Algunos miedos son reales y otros son imaginarios. Sigue teniendo miedo a la oscuridad, a los animales y a los seres sobrenaturales, y añade su temor a hacer el ridículo por la ausencia de habilidades escolares, sociales o deportivas.

De 9 a 12 años

Disminuye su miedo a la oscuridad y a los seres imaginarios, pero ahora son especialmente sensibles al colegio exámenes, suspensos, a la aceptación social integración en el grupo, aspecto físico, a la soledad, a la enfermedad y a la muerte.

¿Cómo se manifiesta el miedo en los niños?

Los niños manifiestan los miedos de distintas formas cuando son más pequeños con sobresalto o llanto. También intentan evitar totalmente la causa del miedo y buscan estar rodeados de un adulto que los proteja.

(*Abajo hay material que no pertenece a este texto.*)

(** Retrying a job.  If attempt [k], one of the [retryCount] allowed, is
    the first to succeed, its result is returned after exactly [k] calls of
    the processor, with a sleep of [retryDelay * a] after each failed
    attempt [a]: the delay grows linearly.  If all allowed attempts fail,
    the error of the last one is thrown after exactly [retryCount] calls,
    with no sleep after the last failure; with no attempt allowed the
    processor is never called and [undefined] is thrown. *)
Theorem executeJobWithRetry_semantics {R E : Type}
    (retryCount retryDelay : nat)
    (processor : nat -> BatchProcessor.attempt (R := R) (E := E)) :
  (forall k r,
      (1 <= k <= retryCount)%nat ->
      processor k = BatchProcessor.Succeeds r ->
      (forall j, (1 <= j < k)%nat ->
                 exists e, processor j = BatchProcessor.Fails e) ->
      BatchProcessor.executeJobWithRetry retryCount retryDelay processor
      = BatchProcessor.mkExecution (inl r) k
          (sum_list_with (fun a => retryDelay * a)%nat (seq 1 (k - 1))))
  /\ ((forall j, (1 <= j <= retryCount)%nat ->
                 exists e, processor j = BatchProcessor.Fails e) ->
      BatchProcessor.executeJobWithRetry retryCount retryDelay processor
      = BatchProcessor.mkExecution
          (inr (match retryCount with
                | O => None
                | S _ =>
                    match processor retryCount with
                    | BatchProcessor.Fails e => Some e
                    | BatchProcessor.Succeeds _ => None
                    end
                end))
          retryCount
          (sum_list_with (fun a => retryDelay * a)%nat
             (seq 1 (retryCount - 1)))).
Proof.
  unfold BatchProcessor.executeJobWithRetry. split.
  - intros k r Hk Hr Hfail.
    rewrite (retry_loop_success retryCount retryDelay processor k r Hr);
      [| lia | lia | exact Hfail].
    f_equal. lia.
  - intros Hfail.
    rewrite (retry_loop_failure retryCount retryDelay processor);
      [| lia | exact Hfail].
    reflexivity.
Qed.
(** What a request alone obtains for the first [i] actions in [st0], the
    state the workers start from. *)
Definition lone_result (st0 : state Image) (i : nat) : result Image :=
  (apply_actions_on_image size b64_to_pil generate_lasso_mask apply_filters
     apply_enhancements int_of_str session_id (take i action_stack) filename
     image_signature st0).2.

(** No prefix longer than the first [i] actions was cached in [st0]. *)
Definition missed_above (st0 : state Image) (i : nat) : Prop :=
  ∀ j, (i < j ≤ length action_stack)%nat → cache st0 !! prefix_key j = None.

(** A worker went down past the prefixes that were not cached at the start,
    and the image it holds is the one a request alone obtains for the prefix
    it stands at. *)
Definition worker_ok (st0 : state Image) (t : worker Image) : Prop :=
  match t with
  | Lookup i => (i ≤ length action_stack)%nat ∧ missed_above st0 i
  | Return i rv | Store i rv =>
      (i ≤ length action_stack)%nat ∧ missed_above st0 i ∧ lone_result st0 i = Ok rv
  | Failed e => lone_result st0 (length action_stack) = Raise e
  end.

(** The shared cache holds, for each prefix, nothing unless it was there at
    the start or a worker stored it, and then the image a request alone
    obtains. *)
Definition shared_ok (st0 st : state Image) : Prop :=
  image_string_dict st = image_string_dict st0
  ∧ ∀ i, (i ≤ length action_stack)%nat →
         match cache st !! prefix_key i with
         | Some rv => lone_result st0 i = Ok rv
         | None => cache st0 !! prefix_key i = None
         end.

(** What holds of the world at every moment of every schedule of [n]
    workers started in [st0]. *)
Definition world_ok (st0 : state Image) (n : nat) (w : world Image) : Prop :=
  shared_ok st0 (shared w)
  ∧ Forall (worker_ok st0) (workers w)
  ∧ (body_runs w + sum_list (pending <$> workers w) ≤ n * length action_stack)%nat.

(** The action that worker [m] applies at its next step, if that step
    applies one, by its index in the stack. *)
Definition applies (m : nat) (w : world Image) : option nat :=
  match workers w !! m with
  | Some (Return i _) =>
      match action_stack !! i with
      | Some _ => Some i
      | None => None
      end
  | _ => None
  end.

(** The applications along a schedule, in order: which worker applied which
    action. *)
Fixpoint applications (schedule : list nat) (w : world Image) : list (nat * nat) :=
  match schedule with
  | [] => []
  | m :: schedule' =>
      match applies m w with
      | Some i => [(m, i)]
      | None => []
      end ++ applications schedule' (world_step m w)
  end.

(** A worker has applied only actions before the prefix it stands at, and no
    action twice. *)
Definition applied_before (t : worker Image) (i : nat) : Prop :=
  match t with
  | Lookup _ => False
  | Return j _ | Store j _ => (i < j)%nat
  | Failed _ => True
  end.

Definition log_ok (w : world Image) (log : list (nat * nat)) : Prop :=
  NoDup log
  ∧ ∀ m i, (m, i) ∈ log → ∃ t, workers w !! m = Some t ∧ applied_before t i.

End Workers.

(** ** A concrete set of collaborators *)

(** Small image helpers used to run the engine on concrete requests: an image
    string spells one pixel per character, rows separated by [/]; one filter,
    ["invert"], and one enhancement, ["brightness"]. *)
Module Fixture.
Import Adapter.

Definition b64_to_pil (s : string) : result buffer :=
  if bool_decide (s = "")
  then Raise DecodeError
  else Ok (map (λ row, map (λ c, Z.of_nat (nat_of_ascii c)) (list_ascii_of_string row))
               (py_split "/" s)).

Definition transform (op : operation) (b : buffer) (x y : nat) : Z :=
  let p := default 0 (pixel b x y) in
  match op with
  | Filter _ => 255 - p
  | Enhance _ factor => trunc (default 1%Qc (num_value factor) * Q2Qc (inject_Z p))
  end.

Definition supported (op : operation) : bool :=
  match op with
  | Filter name => bool_decide (name = JStr "invert")
  | Enhance name factor =>
      bool_decide (name = JStr "brightness") && bool_decide (is_Some (num_value factor))
  end.

(** [int(s)] on a str, for ASCII text: white space around the number is
    dropped, one sign may come first, and the digits, of which there is at
    least one, may be separated by single underscores. *)
Definition is_space (c : ascii) : bool :=
  let n := nat_of_ascii c in
  (n =? 32)%nat || ((9 <=? n)%nat && (n <=? 13)%nat) || ((28 <=? n)%nat && (n <=? 31)%nat).

Definition is_digit (c : ascii) : bool :=
  let n := nat_of_ascii c in (48 <=? n)%nat && (n <=? 57)%nat.

Fixpoint lstrip (s : string) : string :=
  match s with
  | String c s' => if is_space c then lstrip s' else s
  | EmptyString => EmptyString
  end.

Definition str_reverse (s : string) : string :=
  string_of_list_ascii (List.rev (list_ascii_of_string s)).

Definition strip (s : string) : string :=
  str_reverse (lstrip (str_reverse (lstrip s))).

Fixpoint digits_value (acc : Z) (s : string) : option Z :=
  match s with
  | EmptyString => Some acc
  | String c s' =>
      if is_digit c then digits_value (10 * acc + (Z.of_nat (nat_of_ascii c) - 48)) s'
      else if Ascii.eqb c "_"%char then
        match s' with
        | String d _ => if is_digit d then digits_value acc s' else None
        | EmptyString => None
        end
      else None
  end.

Definition unsigned_value (s : string) : option Z :=
  match s with
  | String c _ => if is_digit c then digits_value 0 s else None
  | EmptyString => None
  end.

Definition int_of_str (s : string) : option Z :=
  match strip s with
  | String c rest =>
      if Ascii.eqb c "-"%char then Z.opp <$> unsigned_value rest
      else if Ascii.eqb c "+"%char then unsigned_value rest
      else unsigned_value (String c rest)
  | EmptyString => None
  end.

Definition selection_of : buffer → json → result (string * zone mask) :=
  selection_of size generate_lasso_mask int_of_str.

Definition apply_last_action : json → buffer → result buffer :=
  apply_last_action size generate_lasso_mask
    (apply_filters transform supported) (apply_enhancements transform supported) int_of_str.

Definition apply_actions_on_image
    : string → list json → option string → option string → M buffer buffer :=
  apply_actions_on_image size b64_to_pil generate_lasso_mask
    (apply_filters transform supported) (apply_enhancements transform supported) int_of_str.

Definition update_graph_interactive_image :=
  update_graph_interactive_image size b64_to_pil generate_lasso_mask
    (apply_filters transform supported) (apply_enhancements transform supported) int_of_str.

A veces, simplemente, experimentan algún cambio en su conducta habitual, por ejemplo, pueden manifestar alguna regresión en sus hábitos, volviéndose a hacer pis en la cama o a chuparse el dedo cuando ya habían dejado de hacerlo. Los miedo de los niños si son intensos y persistentes repercuten negativamente en el desarrollo del niño y afecta su vida tanto en los estudios como a la familia. Es recomendable que de persistir estos síntomas acudir a un profesional del área.

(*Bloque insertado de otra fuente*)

Lemma failed_root_watch_stops_Start_witness :
  ∃ fw', watcher.Start example.withNodeModules example.mkdir_rmdir
           (watcher.with_watcher (fsnotify.NewWatcher example.refuse)
              (example.freshWatcher "/ws"))
         = Done (Some (Err "refused"), fw') ∧
    watcher.watchedDirs fw' = ∅.
Proof.
  destruct (failed_root_watch_stops_Start example.withNodeModules
              example.mkdir_rmdir
              [("node_modules",
                os.Dir None [("index.js", os.File); ("pkg", os.Dir None [])])]
              "refused"
              (watcher.with_watcher (fsnotify.NewWatcher example.refuse)
                 (example.freshWatcher "/ws")))
    as (fw' & E & Hd & _); try reflexivity.
  exists fw'. split; [exact E|exact Hd].
Defined.

Lemma GetInitialFiles_never_fails_witness :
  ∃ files, watcher.GetInitialFiles example.withNodeModules
             (example.freshWatcher "/ws") = Done (inl files).
Proof.
  exact (proj1 (GetInitialFiles_never_fails example.withNodeModules
                  (example.freshWatcher "/ws") (fresh_matcher_ok "/ws"))).
Defined.

Lemma GetInitialFiles_lists_unignored_witness :
  Forall (λ f, gitignore.ShouldIgnore
                 (watcher.matcher (example.freshWatcher example.dotRoot)) f
               = Done false)
    ["/home/u/.dotfiles/notes.txt"].
Proof.
  apply (GetInitialFiles_lists_unignored example.dotWorld
           (example.freshWatcher example.dotRoot)).
  - apply fresh_matcher_ok.
  - vm_compute. reflexivity.
Defined.

Lemma watched_set_is_backed_witness :
  ∃ r fw', watcher.Start example.withNodeModules example.mkdir_rmdir
             (example.freshWatcher "/ws") = Done (r, fw') ∧ backed fw'.
Proof.
  exact (watched_set_is_backed example.withNodeModules example.mkdir_rmdir
           (example.freshWatcher "/ws") (fresh_matcher_ok "/ws")
           (fresh_backed "/ws")).
Defined.

Lemma stream_is_append_only_witness :
  ∃ r fw', watcher.Start example.withNodeModules example.mkdir_rmdir
             (example.freshWatcher "/ws") = Done (r, fw') ∧
    extends (example.freshWatcher "/ws") fw' ∧ watcher.done fw' = false.
Proof.
  exact (stream_is_append_only example.withNodeModules example.mkdir_rmdir
           (example.freshWatcher "/ws") (fresh_matcher_ok "/ws")).
Defined.

Lemma eventLoop_sequencing_witness :
  watcher.eventLoop (example.mkdir_rmdir ++ watcher.Cancel :: example.mkdir_rmdir)
    (example.freshWatcher "/ws")
  = watcher.eventLoop example.mkdir_rmdir (example.freshWatcher "/ws").
Proof.
  apply (proj1 (eventLoop_sequencing example.mkdir_rmdir example.mkdir_rmdir
                  (example.freshWatcher "/ws"))).
  reflexivity.
Defined.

¿Cómo trabajar el miedo en los hijos?

Primeramente se debe identificar que le produce miedo a su hijo luego podremos tomar en cuenta lo siguiente:

  • Hablar sobre las cosas que le causan temor, que se sienta escuchado.
  • Es conveniente ayudarle a superar sus temores, evitar la sobreprotección y fomentar que sea el niño quien solucione las dificultades con ayuda, pero sin que se encuentre siempre los problemas resueltos.
  • Procurar que no se sienta avergonzado ni regañado.
  • Transmitirle seguridad y confianza, siempre con un tono relajado.
  • Alentarlo a que se enfrente a sus temores de forma gradual, aunque al principio sea con nuestra ayuda, sin forzarlos y elogiando sus conductas valerosas.
  • Fomentar su autoestima y autonomía.
  • Enseñarle maneras de contrarrestar la ansiedad: escuchar música, relajarse, o actividades que le mantengan ocupado (contar fichas, enumerar comidas favoritas).
  • Concederle algún poder sobre la situación como, encender una pequeña luz, tener una pequeña mascota.
  • Predicar con el ejemplo, de forma que tenga en nosotros un modelo adecuado de superación.
  • Ofrecer al niño una visión positiva del mundo. Hay que enseñarle a no preocuparse excesivamente por las cosas y a encontrar soluciones a los problemas que le surjan.
  • Mucho humor. Un buen antídoto contra el miedo es transformar aspectos aterradores en características graciosas mediante dibujos y bromas
  • La imitación tiene mucho que ver en la adquisición de miedos infantiles, por lo que es importante mantener la compostura y disimular los propios temores en presencia del niño.

Si con estas recomendaciones generales no es suficiente y el miedo es intenso, persistente y tiene repercusión negativa en el niño y su entorno, será entonces conveniente buscar ayuda profesional. Del mismo modo no utilizar el miedo como medio de castigo ni para que su hijo obedezca a la larga puede traer mayores consecuencias.